Using the records below, write out again exactly the lines that begin at the line containing "Definition isdigit (c" and end at the line containing "(** [int(s)] for", and no other lines.

● ● ● ●

(** * Live Azaan: a shallow embedding of the streaming core

    The development follows the Python sources file by file:

    - [Py]             the fragment of Python the sources rely on
                       (exceptions, [str.strip], [int], slices, [range]);
    - [Priority]       priority.py
    - [NoiseReduction] noise_reduction.py
    - [OfflinePlayer]  offline_player.py
    - [StreamSender]   stream_sender.py
    - [Main]           main.py (the listener and broadcaster entry points)

    Methods that mutate [self] are state transformers in the monad
    [Py.Method]; a raised exception is a value, and the mutations made
    before the raise are kept, as in Python. *)

(** Further modules cover the code around the streaming core:

    - [Registry]     call sequences on the registry of priority.py
    - [StreamTrace]  reading the trace of the sender's worker
    - [OfflineLog]   reading the call log of the offline player
    - [PyVal]        Python values of JSON documents
    - [Masjid]       masjid.py: the store format of the priority list
    - [Shell]        main.py: the settings screen and notifications
    - [Broadcast]    the states [start_azaan] and [stop_azaan] leave

    Definitions come first; the properties follow, one module of
    proofs per part. *)

From Stdlib Require Import ZArith List String Ascii Bool Lia.
From Stdlib Require Import Strings.Byte.
From Stdlib Require Import Sorting.Permutation Sorting.Sorted.
Import ListNotations.

Local Open Scope string_scope.
Local Open Scope list_scope.
Local Open Scope Z_scope.

(* ===================================================================== *)
(** * Python prelude *)
(* ===================================================================== *)

Module Py.

(** Exceptions, with the text [str(exc)] yields.  [FileNotFoundError] is a
    subclass of [OSError]; every other class the sources never catch by name
    is [OtherError]. *)
Inductive exn : Type :=
| ValueError (msg : string)
| OSError (msg : string)
| FileNotFoundError (msg : string)
| AudioopError (msg : string)
| AuthError (msg : string)
| MasjidError (msg : string)
| OtherError (msg : string).

Definition str_of_exn (e : exn) : string :=
  match e with
  | ValueError m | OSError m | FileNotFoundError m | AudioopError m
  | AuthError m | MasjidError m | OtherError m => m
  end.

Definition isinstance_ValueError (e : exn) : bool :=
  match e with ValueError _ => true | _ => false end.

Definition isinstance_OSError (e : exn) : bool :=
  match e with OSError _ | FileNotFoundError _ => true | _ => false end.


Inductive result (A : Type) : Type :=
| Ok (a : A)
| Raise (e : exn).

Arguments Ok {A} a.
Arguments Raise {A} e.

(** A method body: runs on the object state, returns a value or raises, and
    leaves the (possibly mutated) state behind in both cases. *)
Definition Method (S A : Type) : Type := S -> result A * S.

Definition ret {S A} (a : A) : Method S A := fun s => (Ok a, s).

Definition raise {S A} (e : exn) : Method S A := fun s => (Raise e, s).

Definition bind {S A B} (c : Method S A) (k : A -> Method S B) : Method S B :=
  fun s =>
    match c s with
    | (Ok a, s') => k a s'
    | (Raise e, s') => (Raise e, s')
    end.

Definition get {S} : Method S S := fun s => (Ok s, s).

Definition modify {S} (f : S -> S) : Method S unit := fun s => (Ok tt, f s).

(** [lift r]: the outcome of a call that does not touch [self]. *)
Definition lift {S A} (r : result A) : Method S A := fun s => (r, s).

(** [try: body  except (classes) as exc: handler exc]. *)
Definition try_except {S A} (body : Method S A) (classes : exn -> bool)
    (handler : exn -> Method S A) : Method S A :=
  fun s =>
    match body s with
    | (Ok a, s') => (Ok a, s')
    | (Raise e, s') => if classes e then handler e s' else (Raise e, s')
    end.

Definition eval {S A} (c : Method S A) (s : S) : result A := fst (c s).

Definition exec {S A} (c : Method S A) (s : S) : S := snd (c s).

Declare Scope py_scope.
Delimit Scope py_scope with py.

Notation "x <- c ;; k" := (bind c (fun x => k))
  (at level 61, c at next level, right associativity) : py_scope.

Notation "c ;;; k" := (bind c (fun _ => k))
  (at level 61, right associativity) : py_scope.

(** ** Strings

    Strings are byte strings; the functions below are the builtins on ASCII
    text, which is what the entry fields of the application carry. *)

(** [str.isspace] on ASCII: tab to carriage return, the four separators
    0x1c-0x1f and the space. *)
Definition isspace (c : ascii) : bool :=
  let n := nat_of_ascii c in
  ((9 <=? n) && (n <=? 13) || (28 <=? n) && (n <=? 32))%nat.

Fixpoint lstrip (s : string) : string :=
  match s with
  | String c t => if isspace c then lstrip t else s
  | EmptyString => EmptyString
  end.

Fixpoint rstrip (s : string) : string :=
  match s with
  | String c t =>
      match rstrip t with
      | EmptyString => if isspace c then EmptyString else String c EmptyString
      | t' => String c t'
      end
  | EmptyString => EmptyString
  end.

(** [s.strip()] *)
Definition strip (s : string) : string := rstrip (lstrip s).

Definition isdigit (c : ascii) : bool :=
  let n := nat_of_ascii c in ((48 <=? n) && (n <=? 57))%nat.

(** Decimal digits with single underscores between digits. *)
Fixpoint int_digits (acc : Z) (after_digit : bool) (s : string) : option Z :=
  match s with
  | EmptyString => if after_digit then Some acc else None
  | String c t =>
      if isdigit c
      then int_digits (10 * acc + Z.of_nat (nat_of_ascii c - 48)) true t
      else if Ascii.eqb c "_"
      then if after_digit then int_digits acc false t else None
      else None
  end.

(** [int(s)] for a [str]: surrounding whitespace is dropped, then an optional
    sign and the digits; anything else is a [ValueError]. *)
Definition int (s : string) : result Z :=
  let invalid :=
    Raise (ValueError ("invalid literal for int() with base 10: '" ++ s ++ "'")) in
  match strip s with
  | String "-" t =>
      match int_digits 0 false t with Some z => Ok (- z) | None => invalid end
  | String "+" t =>
      match int_digits 0 false t with Some z => Ok z | None => invalid end
  | t =>
      match int_digits 0 false t with Some z => Ok z | None => invalid end
  end.

(** [s.lower()] *)
Definition lower_char (c : ascii) : ascii :=
  let n := nat_of_ascii c in
  if ((65 <=? n) && (n <=? 90))%nat then ascii_of_nat (n + 32) else c.

Fixpoint lower (s : string) : string :=
  match s with
  | EmptyString => EmptyString
  | String c t => String (lower_char c) (lower t)
  end.

(** [bytes] objects. *)
Definition bytes : Type := list byte.

Definition len {A} (l : list A) : Z := Z.of_nat (List.length l).

(** [l[i:j]] for [0 <= i]. *)
Definition slice {A} (l : list A) (i j : Z) : list A :=
  firstn (Z.to_nat (j - i)) (skipn (Z.to_nat i) l).

(** [range(0, stop, step)] for [0 <= stop]. *)
Definition range0 (stop step : Z) : result (list Z) :=
  if step =? 0 then Raise (ValueError "range() arg 3 must not be zero")
  else if step <? 0 then Ok []
  else Ok (map (fun k => Z.of_nat k * step)
               (seq 0 (Z.to_nat ((stop + step - 1) / step)))).

End Py.

Import Py.

(* ===================================================================== *)
(** * priority.py *)
(* ===================================================================== *)

Module Priority.

(** [@dataclass(order=True) class MasjidPriority] *)
Record MasjidPriority : Type := mkMasjidPriority {
  priority : Z;
  masjid_id : string;
  enabled : bool
}.

Definition bool_compare (a b : bool) : comparison :=
  match a, b with
  | false, true => Lt
  | true, false => Gt
  | _, _ => Eq
  end.

(** [order=True] compares instances as the tuples
    [(priority, masjid_id, enabled)]: the first differing component decides.
    Strings compare by code point, which on their UTF-8 bytes is
    [String.compare]; [False < True]. *)
Definition tuple_compare (a b : MasjidPriority) : comparison :=
  match Z.compare (priority a) (priority b) with
  | Eq =>
      match String.compare (masjid_id a) (masjid_id b) with
      | Eq => bool_compare (enabled a) (enabled b)
      | c => c
      end
  | c => c
  end.

(** [a < b], the only comparison [list.sort] and [sorted] use. *)
Definition lt (a b : MasjidPriority) : bool :=
  match tuple_compare a b with Lt => true | _ => false end.

(** Python's sort is stable: an element goes after the elements that are not
    greater than it and were before it in the input. *)
Fixpoint insert (x : MasjidPriority) (l : list MasjidPriority) : list MasjidPriority :=
  match l with
  | [] => [x]
  | y :: t => if lt y x then y :: insert x t else x :: y :: t
  end.

Fixpoint sorted (l : list MasjidPriority) : list MasjidPriority :=
  match l with
  | [] => []
  | x :: t => insert x (sorted t)
  end.

(** [class PriorityManager]; [__init__] sets [priority_list = []]. *)
Record PriorityManager : Type := mkPriorityManager {
  priority_list : list MasjidPriority
}.

Definition __init__ : PriorityManager := mkPriorityManager [].

Definition set_priority (mid : string) (prio : Z) (en : bool)
  : Method PriorityManager unit :=
  (modify (fun self => mkPriorityManager
     (filter (fun p => negb (masjid_id p =? mid)%string) (priority_list self))) ;;;
   modify (fun self => mkPriorityManager
     (priority_list self ++ [mkMasjidPriority prio mid en])) ;;;
   modify (fun self => mkPriorityManager (sorted (priority_list self))))%py.

(** The [for item in self.priority_list] loop of [set_enabled]: the first
    item with the id has its flag overwritten in place, then [break]. *)
Fixpoint set_enabled_loop (mid : string) (en : bool) (l : list MasjidPriority)
  : list MasjidPriority :=
  match l with
  | [] => []
  | item :: rest =>
      if (masjid_id item =? mid)%string
      then mkMasjidPriority (priority item) (masjid_id item) en :: rest
      else item :: set_enabled_loop mid en rest
  end.

Definition set_enabled (mid : string) (en : bool) : Method PriorityManager unit :=
  modify (fun self => mkPriorityManager (set_enabled_loop mid en (priority_list self))).

(** [x in live_masjid_ids] *)
Definition contains (live : list string) (x : string) : bool :=
  existsb (String.eqb x) live.

Definition qualifies (live : list string) (item : MasjidPriority) : bool :=
  enabled item && contains live (masjid_id item).

Fixpoint highest_loop (live : list string) (items : list MasjidPriority)
  : option string :=
  match items with
  | [] => None
  | item :: rest =>
      if qualifies live item then Some (masjid_id item)
      else highest_loop live rest
  end.

(** [sorted(self.priority_list)] builds a new list; the stored one is only
    read. *)
Definition highest_priority_live (live : list string)
  : Method PriorityManager (option string) :=
  (self <- get ;;
   ret (highest_loop live (sorted (priority_list self))))%py.

(** Python values stored in the exported dicts. *)
Inductive value : Type :=
| VStr (s : string)
| VInt (z : Z)
| VBool (b : bool).

(** A dict literal, in insertion order. *)
Definition dict : Type := list (string * value).

Definition to_dict (p : MasjidPriority) : dict :=
  [("masjid_id", VStr (masjid_id p));
   ("priority", VInt (priority p));
   ("enabled", VBool (enabled p))].

Definition as_dicts : Method PriorityManager (list dict) :=
  (self <- get ;;
   ret (map to_dict (sorted (priority_list self))))%py.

● ● ● ●

#### Your solution:
Definition isdigit (c : ascii) : bool :=
  let n := nat_of_ascii c in ((48 <=? n) && (n <=? 57))%nat.

(** Decimal digits with single underscores between digits. *)
Fixpoint int_digits (acc : Z) (after_digit : bool) (s : string) : option Z :=
  match s with
  | EmptyString => if after_digit then Some acc else None
  | String c t =>
      if isdigit c
      then int_digits (10 * acc + Z.of_nat (nat_of_ascii c - 48)) true t
      else if Ascii.eqb c "_"
      then if after_digit then int_digits acc false t else None
      else None
  end.

(** [int(s)] for a [str]: surrounding whitespace is dropped, then an optional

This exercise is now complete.